Он засмеялся. Она подумала, что он весьма недурен.
— Да будет так, — ответил он.
— Что? — переспросила она, прекрасно расслышав. — Испортить такие красивые окна? Подумать страшно! Чтобы вы потом говорили, где мое воспитание? Это была шутка, я только пошутила.
— Что ж, вы тут устраивайтесь, а я пойду, помогу Чарли. И милости просим к столу. Ужин, правда, холодный, но на кухне нас кое-что ждет. Увидимся внизу.

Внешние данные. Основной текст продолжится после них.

(* ===== verification/Frames.v ===== *)
(** Frames on byte streams and on message transports: the length-prefixed codec
    (connetto-core/src/codec.rs), the tagged frames of a WebSocket
    (connetto-core/src/transport.rs), the peer link's frames and their reader
    (connetto-peer/src/frame.rs) and the chunk stream under the Bluetooth
    exchange (connetto-peer/src/exchange.rs). MessagePack is a parameter, class
    [MsgPack], of which the round trip is assumed. *)

From stdpp Require Import base list numbers option strings.
From S2P Require Import Prelude.
Open Scope Z_scope.

(** [rmp_serde::to_vec_named] and [rmp_serde::from_slice] at one type; [None] is
    their error. *)
Class MsgPack (A : Type) := {
  to_vec_named : A -> option bytes;
  from_slice : bytes -> option A;
}.
Class MsgPackLaws (A : Type) {P : MsgPack A} := {
  from_to_vec : forall (a : A) b, to_vec_named a = Some b -> from_slice b = Some a;
}.

(** The length of a byte string, as the [usize] the code compares. *)
Definition blen (b : bytes) : Z := Z.of_nat (length b).

(** A [u32] length header ahead of its payload. *)
Definition with_header (payload : bytes) : bytes := be_bytes 4 (blen payload) ++ payload.

Lemma blen_app a b : blen (a ++ b) = blen a + blen b.
Proof. unfold blen. rewrite length_app. lia. Qed.
Lemma blen_nonneg b : 0 <= blen b.
Proof. unfold blen. lia. Qed.
Lemma blen_header z : blen (be_bytes 4 z) = 4.
Proof. unfold blen. by rewrite length_be_bytes. Qed.
Lemma blen_with_header p : blen (with_header p) = 4 + blen p.
Proof. unfold with_header. by rewrite blen_app, blen_header. Qed.

Lemma take_header p rest : take 4 (with_header p ++ rest) = be_bytes 4 (blen p).
Proof.
  unfold with_header. rewrite <- app_assoc, take_app_le by (rewrite length_be_bytes; lia).
  apply take_ge. rewrite length_be_bytes. lia.
Qed.
Lemma drop_header p rest : drop 4 (with_header p ++ rest) = p ++ rest.
Proof.
  unfold with_header. rewrite <- app_assoc, drop_app_ge by (rewrite length_be_bytes; lia).
  by rewrite length_be_bytes.
Qed.

(** ** codec.rs: length-prefixed framing *)

Module Codec.

Definition DEFAULT_MAX_FRAME_LEN : Z := 64 * 1024 * 1024.
Definition FRAME_HEADER_LEN : Z := 4.
Definition TAG_CONTROL : Z := 0.
Definition TAG_BULK : Z := 1.

Inductive CodecError :=
| Encode
| Decode
| FrameTooLarge (header_len limit : Z)
| FrameTruncated (expected got : Z)
| FrameHeaderTruncated (got : Z).

#[global] Instance CodecError_eq_dec : EqDecision CodecError.
Proof. solve_decision. Defined.

(** [encode_control] and [encode_bulk], [decode_control] and [decode_bulk]: one
    body at two types. *)
Definition encode_payload {A} {P : MsgPack A} (message : A) : Result bytes CodecError :=
  ok_or (to_vec_named message) Encode.
Definition decode_payload {A} {P : MsgPack A} (payload : bytes) : Result A CodecError :=
  ok_or (from_slice payload) Decode.

(** [None] is the panic of [expect] on a payload past [u32::MAX]. *)
Definition prepend_length (payload : bytes) : option bytes :=
  if decide (blen payload <= u32_max) then Some (with_header payload) else None.

Definition encode_framed {A} {P : MsgPack A} (message : A) : option (Result bytes CodecError) :=
  match encode_payload message with
  | Ok payload => Ok <$> prepend_length payload
  | Err e => Some (Err e)
  end.

Definition split_framed (buffer : bytes) (limit : Z) : Result (bytes * Z) CodecError :=
  if decide (blen buffer < FRAME_HEADER_LEN) then Err (FrameHeaderTruncated (blen buffer))
  else
    let header_len := from_be (take 4 buffer) in
    if decide (header_len > limit) then Err (FrameTooLarge header_len limit)
    else
      let end_ := FRAME_HEADER_LEN + header_len in
      if decide (blen buffer < end_) then
        Err (FrameTruncated header_len (blen buffer - FRAME_HEADER_LEN))
      else Ok (take (Z.to_nat header_len) (drop 4 buffer), end_).

Definition decode_framed_with_limit {A} {P : MsgPack A} (buffer : bytes) (limit : Z) :
    Result (A * Z) CodecError :=
  '(payload, consumed) <-? split_framed buffer limit ;;
  message <-? decode_payload payload ;;
  Ok (message, consumed).

Definition decode_framed {A} {P : MsgPack A} (buffer : bytes) : Result (A * Z) CodecError :=
  decode_framed_with_limit buffer DEFAULT_MAX_FRAME_LEN.

Lemma prepend_length_Some p b :
  prepend_length p = Some b <-> b = with_header p /\ blen p <= u32_max.
Proof. unfold prepend_length. case_decide; naive_solver. Qed.

Lemma encode_framed_Ok {A} {P : MsgPack A} (m : A) b :
  encode_framed m = Some (Ok b) <->
  exists p, to_vec_named m = Some p /\ b = with_header p /\ blen p <= u32_max.
Proof.
  unfold encode_framed, encode_payload. destruct (to_vec_named m) as [p|] eqn:E; simpl.
  - rewrite fmap_Some. setoid_rewrite prepend_length_Some. naive_solver.
  - naive_solver.
Qed.

(** What [split_framed] reads of a whole frame, wherever it ends. *)
Lemma split_framed_prefix p rest n limit :
  blen p <= u32_max ->
  split_framed (take n (with_header p ++ rest)) limit =
    let got := Z.of_nat (Nat.min n (length (with_header p ++ rest))) in
    if decide (got < 4) then Err (FrameHeaderTruncated got)
    else if decide (blen p > limit) then Err (FrameTooLarge (blen p) limit)
    else if decide (got < 4 + blen p) then Err (FrameTruncated (blen p) (got - 4))
    else Ok (p, 4 + blen p).
Proof.
  intros Hp. unfold split_framed, FRAME_HEADER_LEN.
  assert (Hlen : blen (take n (with_header p ++ rest)) =
    Z.of_nat (Nat.min n (length (with_header p ++ rest)))) by (unfold blen; by rewrite length_take).
  rewrite Hlen. cbv zeta. set (got := Z.of_nat _) in *.
  case_decide; [done|].
  assert (Hn : (4 <= n)%nat) by lia.
  rewrite take_take, Nat.min_l by done. rewrite take_header, from_be4
    by (split; [apply blen_nonneg | exact Hp]).
  case_decide; [done|]. case_decide as Hg; [done|]. f_equal. f_equal.
  rewrite skipn_firstn_comm, drop_header, take_take.
  pose proof (blen_nonneg p).
  rewrite Nat.min_l by (unfold got, blen in *; lia).
  unfold blen. rewrite Nat2Z.id. apply take_app_length.
Qed.

End Codec.

(** A framed message decodes back with its exact length whatever follows it in
    the buffer, and a buffer that stops short is always an error that says how
    much was there: fewer than four bytes a truncated header, fewer than the
    header announces a truncated payload. A payload past the limit is refused
    from its header alone. *)
Theorem framed_roundtrip {A} {P : MsgPack A} {L : MsgPackLaws A} (m : A) framed rest limit :
  Codec.encode_framed m = Some (Ok framed) ->
  (blen framed <= 4 + limit ->
     Codec.decode_framed_with_limit (framed ++ rest) limit = Ok (m, blen framed)) /\
  (forall n, (n < length framed)%nat ->
     Codec.decode_framed_with_limit (A := A) (take n framed) limit =
     Err (if decide (n < 4)%nat then Codec.FrameHeaderTruncated (Z.of_nat n)
          else if decide (blen framed > 4 + limit) then
            Codec.FrameTooLarge (blen framed - 4) limit
          else Codec.FrameTruncated (blen framed - 4) (Z.of_nat n - 4))).
Proof.
  intros (p & Hp & -> & Hb)%Codec.encode_framed_Ok. rewrite blen_with_header.
  unfold Codec.decode_framed_with_limit. split.
  - intros Hl. rewrite <- (take_ge (with_header p ++ rest) (length (with_header p ++ rest))) by done.
    rewrite Codec.split_framed_prefix by done. cbv zeta. rewrite Nat.min_id.
    pose proof (blen_nonneg p). pose proof (blen_nonneg rest).
    change (Z.of_nat (length (with_header p ++ rest))) with (blen (with_header p ++ rest)).
    rewrite blen_app, blen_with_header. repeat (case_decide; [lia|]). simpl.
    unfold Codec.decode_payload. by rewrite (from_to_vec _ _ Hp).
  - intros n Hn. rewrite <- (app_nil_r (with_header p)) in Hn |- *.
    rewrite Codec.split_framed_prefix by done. cbv zeta. rewrite Nat.min_l by lia.
    rewrite app_nil_r in Hn. pose proof (blen_with_header p) as Hw. unfold blen in Hw at 1.
    repeat case_decide; try lia; simpl; do 2 f_equal; lia.
Qed.

(** ** transport.rs: one tag byte ahead of each WebSocket message *)

Module WebSocket.
Section WithMessages.
Context {Control Bulk : Type} {PC : MsgPack Control} {PB : MsgPack Bulk}.

Inductive IncomingFrame :=
| InControl (m : Control)
| InBulk (m : Bulk).

(** A message of the socket as [recv] distinguishes them. *)
Inductive WsMessage :=
| Binary (b : bytes)
| WsClose
| WsOther.

Inductive WebSocketError :=
| WsCodec (e : Codec.CodecError)
| EmptyFrame
| UnknownTag (tag : Z)
| WsFailed.

Definition send_control (message : Control) : Result WsMessage WebSocketError :=
  payload <-? map_err WsCodec (Codec.encode_payload message) ;;
  Ok (Binary (Codec.TAG_CONTROL :: payload)).

Definition send_bulk (message : Bulk) : Result WsMessage WebSocketError :=
  payload <-? map_err WsCodec (Codec.encode_payload message) ;;
  Ok (Binary (Codec.TAG_BULK :: payload)).

Definition recv_binary (buf : bytes) : Result (option IncomingFrame) WebSocketError :=
  match buf with
  | [] => Err EmptyFrame
  | tag :: payload =>
      if decide (tag = Codec.TAG_CONTROL) then
        m <-? map_err WsCodec (Codec.decode_payload payload) ;; Ok (Some (InControl m))
      else if decide (tag = Codec.TAG_BULK) then
        m <-? map_err WsCodec (Codec.decode_payload payload) ;; Ok (Some (InBulk m))
      else Err (UnknownTag tag)
  end.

В тот вечер не произошло ничего, абсолютно ничего. Ужин был отменный, что ни говори, в деревне накормить умеют. Потом прогулялись; зашли выпить и, кстати, ей ни разу не дали заплатить. Потом она сказала, вернее, прокричала: «Все хорошее когда-нибудь кончается!» Все встали и вместе вернулись домой. Она прямиком отправилась в спальню. Оделась в эту шикарную пижаму — ту, что специально купила накануне. Выключила свет и стала ждать. Сначала на кухне были слышны голоса. Она немного прислушалась. Вот чьи-то шаги на лестнице. Ее бросило в жар. Сердце затрепетало — врагу не пожелаешь, не важно, первая это ночь, или нет. И ничего. Она была совсем готова, притворилась спящей, растаяла в этой постели, как масло на бутерброде. И ничего. Вот шаги Чарли в ванной. И минута сладостной истомы. Все-таки, думала она, все-таки все они возвращаются, как олухи небесные после плена: никогда не поймешь, что у них на уме. И, непосещенная, уснула; одна.
На другой день они занимались всякой всячиной, ничего особенного. Чарли, как обычно, витал в облаках; все равно как на работе. Но позже ей стало казаться, что эти двое вместе съели не один пуд соли. Пару раз в их разговоре проскочило имя. Роза. И она поняла, откуда дует ветер: общие воспоминания. Встреча эта была, как говорится, дань прошлому. О, они были весьма галантны, чуть ли не пылинки с нее сдували. Но для них она была одно большое ничто; абсолютное ничто. И Чарли взял ее с собой только для блезиру.